━━━━━ Entries shown ━━━━━
Lemma identify_size_ok words d :
  ident_ok words d → Z.of_nat (length d) < 2 ^ 63 → identify_size words = Z.of_nat (length d).
Proof.
  intros (Hl & Hw & H0 & H512) Hd. unfold identify_size.
  assert (∀ k, u_range 16 (default 0 (words !! k))) as Hk.
  { intros k. destruct (words !! k) as [x|] eqn:E; cbn; [by eapply Forall_lookup_1|unfold u_range; lia]. }
  pose proof (Hk 100%nat) as K0. pose proof (Hk 101%nat) as K1. pose proof (Hk 102%nat) as K2. pose proof (Hk 103%nat) as K3.
  set (w0 := default 0 (words !! 100%nat)) in *. set (w1 := default 0 (words !! 101%nat)) in *.
  set (w2 := default 0 (words !! 102%nat)) in *. set (w3 := default 0 (words !! 103%nat)) in *.
  assert (Z.lor (Z.lor (Z.lor w0 (Z.shiftl w1 16)) (Z.shiftl w2 32)) (Z.shiftl w3 48) =
          w0 + 2 ^ 16 * w1 + 2 ^ 32 * w2 + 2 ^ 48 * w3) as ->.
  { rewrite (Z.lor_comm w0), lor_shiftl_add by (unfold u_range in *; lia).
    rewrite (Z.lor_comm _ (Z.shiftl w2 32)), lor_shiftl_add by (unfold u_range in *; lia).
    rewrite (Z.lor_comm _ (Z.shiftl w3 48)), lor_shiftl_add by (unfold u_range in *; lia). lia. }
  rewrite (proj2 (Z.eqb_neq _ 0)) by lia. unfold as_u64. rewrite as_u_id by (unfold u_range; lia). lia.
Qed.

(** Set-up of a command: the header keeps the address of its table. *)
Lemma identify_fill_keeps cmd h t : let '(h', _) := identify_fill ph cmd h t in
  ch_ctba_low h' = ch_ctba_low h ∧ ch_ctba_high h' = ch_ctba_high h.
Proof. done. Qed.

Lemma dma_fill_keeps block sectors write h t : let '(h', _) := dma_fill ph block sectors write h t in
  ch_ctba_low h' = ch_ctba_low h ∧ ch_ctba_high h' = ch_ctba_high h.
Proof. done. Qed.

Lemma mem_ok_nonempty m : mem_ok m → am_clb m ≠ [] ∧ am_ctbas m ≠ [].
Proof. intros [H1 H2 _ _]. split; intros E; rewrite E in *; done. Qed.

Lemma mem_ok_dest x m : mem_ok m → mem_ok (set_dest x m).
Proof. by intros []. Qed.

Lemma mem_ok_buf x m : mem_ok m → length x = length (am_buf m) → mem_ok (set_buf x m).
Proof. intros [] E. constructor; [done|done| |done]. cbn [am_buf set_buf]. by rewrite E. Qed.

(** IDENTIFY DEVICE finds the size of the drive, unless it fails. *)
Lemma identify_spec fuel p m d s :
  Port p m d clb_regs false s → at_rest p → mem_ok m → phys_ok → (al_bound < fuel)%nat → Z.of_nat (length d) < 2 ^ 63 →
  wp (identify ph fuel) (ok_then (λ o s', (o = Some (Z.of_nat (length d)) ∨ o = None) ∧
    ∃ p' m', at_rest p' ∧ mem_ok m' ∧ Port p' m' d clb_regs false s')) s.
Proof.
  intros HP Hr HM HK Hf Hd. unfold identify, identify_inner. set (m1 := set_dest (replicate 256 0) m).
  assert (mem_ok m1) as HM1 by (by apply mem_ok_dest).
  eapply (wp_seq _ _ (λ _, Port p m1 d clb_regs false)).
  { unfold wp, on_mem, modify. destruct s as [m0 w0]. destruct HP as [E1 E2 E3 E4 E5]. cbn in *. subst m0. by constructor. }
  intros [] s1 HP1. cbn beta in HP1. destruct (mem_ok_nonempty _ HM1) as [N1 N2].
  eapply wp_seq; [eapply ata_start_spec; [exact HP1|done|lia|lia|done|done]|]. intros o s2 (-> & n & HP2).
  destruct (with_cmd_ok (identify_fill ph ATA_CMD_IDENTIFY) m1 (identify_fill_keeps ATA_CMD_IDENTIFY) HM1) as [HM2 _].
  apply wp_bind. unfold wp at 1, attempt.
  assert (Running (with_cmd (identify_fill ph ATA_CMD_IDENTIFY) m1) d clb_regs s2) as HR by (left; by exists n).
  pose proof (ata_stop_spec fuel _ _ _ _ HR Hf) as Hs. unfold wp in Hs. rewrite (hba_command_identify _ HK HM1) in Hs.
  destruct (ata_stop fuel 0 s2) as [r s3]. cbn [fst snd] in Hs.
  destruct Hs as (p' & m' & d' & Hp' & HP3 & [(-> & -> & words & -> & Hid)|(-> & -> & words & ->)]); cbn.
  - split; [left; destruct HP3 as [-> _ _ _ _]; cbn; f_equal; by apply identify_size_ok|].
    exists p', (set_dest words (with_cmd (identify_fill ph ATA_CMD_IDENTIFY) m1)). split_and!; [done|by apply mem_ok_dest|done].
  - split; [by right|]. exists p', (set_dest words (with_cmd (identify_fill ph ATA_CMD_IDENTIFY) m1)).
    split_and!; [done|by apply mem_ok_dest|done].
Qed.
Lemma toy_exec_ok c m d : toy_fits c d = true → let '(m', d') := hba_exec c m d in executed c m d m' d'.
Proof.
  unfold toy_fits, hba_exec, executed. destruct c as [lba n|lba n| |]; [done..| |done]. intros [[H1 H2]%andb_prop H3]%andb_prop.
  apply Z.ltb_lt in H1, H2. apply Z.eqb_eq in H3. split; [done|]. eexists. split; [done|].
  unfold toy_words, ident_ok. rewrite length_insert. split_and!; [by rewrite length_replicate| |lia|].
  - apply Forall_insert; [|unfold u_range; lia]. apply Forall_replicate. unfold u_range; lia.
  - rewrite list_lookup_insert_eq by (rewrite length_replicate; lia). rewrite !list_lookup_insert_ne by lia.
    rewrite !lookup_replicate_2 by lia. cbn [default from_option]. unfold id. lia.
Qed.

Lemma toy_exec_failed c m d : toy_fits c d = false → failed c m d m d.
Proof.
  destruct m as [clb ctbas buf dest], c as [lba n|lba n| |]; cbn; [|intros ?%Z.leb_gt; lia| |done].
  - intros _. split; [done|]. by exists buf.
  - intros _. split; [done|]. by exists dest.
Qed.

Lemma toy_step_spec m w m' w' :
  toy_step (m, w) = (m', w') →
  tb_clb w' = tb_clb w ∧ tb_st w' = tb_st w ∧
  hba_read_step ph (tb_clb w) (toy_phase w, m, tb_disk w) (toy_phase w', m', tb_disk w').
Proof.
  unfold toy_step, toy_phase. destruct w as [p d clb st]. cbn [tb_phase tb_disk tb_clb tb_st].
  destruct p as [|slot|slot [|n]|slot ok]; try (intros [= <- <-]; split_and!; [done..|by apply rs_quiet]).
  - destruct (toy_fits (hba_command ph clb m (Z.to_nat slot)) d) eqn:Ef.
    + pose proof (toy_exec_ok _ m d Ef) as He. destruct (hba_exec _ m d) as [m1 d1]. intros [= <- <-].
      split_and!; [done..|]. by apply rs_end.
    + intros [= <- <-]. split_and!; [done..|]. apply rs_end. by apply toy_exec_failed.
  - intros [= <- <-]. split_and!; [done..|]. cbn. apply rs_work. lia.
Qed.

Lemma toy_value_ok r w : reg_value r (toy_value r w) (toy_phase w).
Proof.
  unfold toy_value, toy_phase. destruct w as [p d clb st]. cbn [tb_phase tb_st].
  destruct r, p as [|slot|slot n|slot [|]]; cbn [reg_value]; try done; try apply Z.testbit_0_l.
  intros Hs. by apply Z.pow2_bits_true.
Qed.

#[local] Instance toy_hba_laws : AhciLaws ToyHba ph.
Proof.
  refine {| al_phase := toy_phase; al_disk := tb_disk; al_clb := tb_clb; al_st := tb_st; al_cr := λ _, 0%nat; al_bound := 2 |}.
  - done.
  - lia.
  - intros w slot n. unfold toy_phase. destruct (tb_phase w); intros [= <- <-]. lia.
  - intros r m w v m' w' E. change (io_read r (m, w)) with (toy_value r (toy_step (m, w)).2, toy_step (m, w)) in E.
    destruct (toy_step (m, w)) as [m1 w1] eqn:Es. injection E as <- <- <-.
    destruct (toy_step_spec _ _ _ _ Es) as (H1 & H2 & H3). split_and!; [done|done|lia|done|apply toy_value_ok|].
    intros ->. unfold toy_value. cbn [snd]. rewrite <- H2. destruct w1 as [p ? ? st]; cbn [tb_phase tb_st]. by destruct p, st.
  - intros r v m w m' w' E. cbn in E. injection E as <- <-. destruct w as [p d clb st].
    destruct r as [[]|[]| | | | | | | | | | | |]; cbn; split_and!; try done; unfold toy_phase; cbn [tb_phase].
    all: try (by intros ->). all: try (by destruct p).
    intros -> Hp slot Hs ->. destruct p; simplify_eq.
    rewrite (proj2 (Z.ltb_lt 0 _)) by (apply Z.pow_pos_nonneg; lia). rewrite Z.log2_pow2 by lia. by exists 1%nat.
Defined.

#[local] Instance toy_hba_deferred : AhciDeferred ToyHba.
Proof.
  split. intros r v m w m' w' E. cbn in E. injection E as <- <-. destruct w as [p d clb st].
  destruct r as [[]|[]| | | | | | | | | | | |]; cbn; try done; unfold toy_phase; cbn [tb_phase tb_st].
  - intros slot Hp Hv. destruct p; simplify_eq. rewrite Hv. by exists 1%nat.
  - intros -> Hp slot Hs ->. destruct p; simplify_eq.
    rewrite (proj2 (Z.ltb_lt 0 _)) by (apply Z.pow_pos_nonneg; lia). by rewrite Z.log2_pow2 by lia.
Defined.
End toy.

Definition demo_phys : AhciPhys := mk_ahci_phys 0x1000 (λ i, 0x100000 + 0x100000 * Z.of_nat i) 0x2000 0x3000 0x4000.

Definition demo_hba : ToyHba := mk_toy_hba PhIdle (replicate 2048 7) (0, 0) true.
━━━━━
→ **Work to be completed**: Write out only the lines that run from the line containing "Lemma toy_exec_failed c" through the line containing "all: try (by intros", both included, exactly as they appear above.

→ **Answer box**:
Lemma toy_exec_failed c m d : toy_fits c d = false → failed c m d m d.
Proof.
  destruct m as [clb ctbas buf dest], c as [lba n|lba n| |]; cbn; [|intros ?%Z.leb_gt; lia| |done].
  - intros _. split; [done|]. by exists buf.
  - intros _. split; [done|]. by exists dest.
Qed.

Lemma toy_step_spec m w m' w' :
  toy_step (m, w) = (m', w') →
  tb_clb w' = tb_clb w ∧ tb_st w' = tb_st w ∧
  hba_read_step ph (tb_clb w) (toy_phase w, m, tb_disk w) (toy_phase w', m', tb_disk w').
Proof.
  unfold toy_step, toy_phase. destruct w as [p d clb st]. cbn [tb_phase tb_disk tb_clb tb_st].
  destruct p as [|slot|slot [|n]|slot ok]; try (intros [= <- <-]; split_and!; [done..|by apply rs_quiet]).
  - destruct (toy_fits (hba_command ph clb m (Z.to_nat slot)) d) eqn:Ef.
    + pose proof (toy_exec_ok _ m d Ef) as He. destruct (hba_exec _ m d) as [m1 d1]. intros [= <- <-].
      split_and!; [done..|]. by apply rs_end.
    + intros [= <- <-]. split_and!; [done..|]. apply rs_end. by apply toy_exec_failed.
  - intros [= <- <-]. split_and!; [done..|]. cbn. apply rs_work. lia.
Qed.

Lemma toy_value_ok r w : reg_value r (toy_value r w) (toy_phase w).
Proof.
  unfold toy_value, toy_phase. destruct w as [p d clb st]. cbn [tb_phase tb_st].
  destruct r, p as [|slot|slot n|slot [|]]; cbn [reg_value]; try done; try apply Z.testbit_0_l.
  intros Hs. by apply Z.pow2_bits_true.
Qed.

#[local] Instance toy_hba_laws : AhciLaws ToyHba ph.
Proof.
  refine {| al_phase := toy_phase; al_disk := tb_disk; al_clb := tb_clb; al_st := tb_st; al_cr := λ _, 0%nat; al_bound := 2 |}.
  - done.
  - lia.
  - intros w slot n. unfold toy_phase. destruct (tb_phase w); intros [= <- <-]. lia.
  - intros r m w v m' w' E. change (io_read r (m, w)) with (toy_value r (toy_step (m, w)).2, toy_step (m, w)) in E.
    destruct (toy_step (m, w)) as [m1 w1] eqn:Es. injection E as <- <- <-.
    destruct (toy_step_spec _ _ _ _ Es) as (H1 & H2 & H3). split_and!; [done|done|lia|done|apply toy_value_ok|].
    intros ->. unfold toy_value. cbn [snd]. rewrite <- H2. destruct w1 as [p ? ? st]; cbn [tb_phase tb_st]. by destruct p, st.
  - intros r v m w m' w' E. cbn in E. injection E as <- <-. destruct w as [p d clb st].
    destruct r as [[]|[]| | | | | | | | | | | |]; cbn; split_and!; try done; unfold toy_phase; cbn [tb_phase].
    all: try (by intros ->). all: try (by destruct p).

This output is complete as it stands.